**Directions for this task**
An exact copy of all the entries below is what this task needs.

Collected data
......

(** [new Audio(path)] for a playback instance: the element is placed in
    the store and its address returned. *)
Definition allocate (path : string) (w : world) : world * ref :=
  (with_store (store w ++ [new_Audio path]) (emit (Constructed path) w),
   length (store w)).

(** An assignment to a field of the instance at address [r]. *)
Definition assign (r : ref) (f : HTMLAudioElement -> HTMLAudioElement)
    (w : world) : world :=
  with_store (alter f r (store w)) w.

(** [setTimeout(handler, delay)] *)
Definition setTimeout (h : callback) (d : number) (w : world) : world :=
  let t := {| handler := h; delay := d |} in
  with_timers (timers w ++ [t]) (emit (Scheduled t) w).

(** [console.warn] and [console.error] *)
Definition console_warn (message : string) (w : world) : world :=
  emit (Warned message) w.

Definition console_error (message : string) (w : world) : world :=
  emit (Errored message) w.

(** The double quote character of the template literals. *)
Definition dq : string := String (Ascii.ascii_of_nat 34) EmptyString.

Definition not_found_message (key : string) : string :=
  "Sound " +:+ dq +:+ key +:+ dq +:+ " not found in audio cache".

Definition no_collection_message (key : string) : string :=
  "No sample collection registered for " +:+ dq +:+ key +:+ dq.

Definition play_error_message (key : string) : string :=
  "Error playing sound " +:+ dq +:+ key +:+ dq +:+ ":".

(** How a call ends: with a value, or with an exception thrown to the
    caller. The only exception the module can raise itself is the
    [TypeError] of reading a property of [undefined]. *)
Inductive exception : Type := TypeError.

Inductive completion (A : Type) : Type :=
| Returned (v : A)
| Thrown (e : exception).
Arguments Returned {A} v.
Arguments Thrown {A} e.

......

**Answer below**
(** [new Audio(path)] for a playback instance: the element is placed in
    the store and its address returned. *)
Definition allocate (path : string) (w : world) : world * ref :=
  (with_store (store w ++ [new_Audio path]) (emit (Constructed path) w),
   length (store w)).

(** An assignment to a field of the instance at address [r]. *)
Definition assign (r : ref) (f : HTMLAudioElement -> HTMLAudioElement)
    (w : world) : world :=
  with_store (alter f r (store w)) w.

(** [setTimeout(handler, delay)] *)
Definition setTimeout (h : callback) (d : number) (w : world) : world :=
  let t := {| handler := h; delay := d |} in
  with_timers (timers w ++ [t]) (emit (Scheduled t) w).

(** [console.warn] and [console.error] *)
Definition console_warn (message : string) (w : world) : world :=
  emit (Warned message) w.

Definition console_error (message : string) (w : world) : world :=
  emit (Errored message) w.

(** The double quote character of the template literals. *)
Definition dq : string := String (Ascii.ascii_of_nat 34) EmptyString.

Definition not_found_message (key : string) : string :=
  "Sound " +:+ dq +:+ key +:+ dq +:+ " not found in audio cache".

Definition no_collection_message (key : string) : string :=
  "No sample collection registered for " +:+ dq +:+ key +:+ dq.

Definition play_error_message (key : string) : string :=
  "Error playing sound " +:+ dq +:+ key +:+ dq +:+ ":".

(** How a call ends: with a value, or with an exception thrown to the
    caller. The only exception the module can raise itself is the
    [TypeError] of reading a property of [undefined]. *)
Inductive exception : Type := TypeError.

Inductive completion (A : Type) : Type :=
| Returned (v : A)
| Thrown (e : exception).
Arguments Returned {A} v.
Arguments Thrown {A} e.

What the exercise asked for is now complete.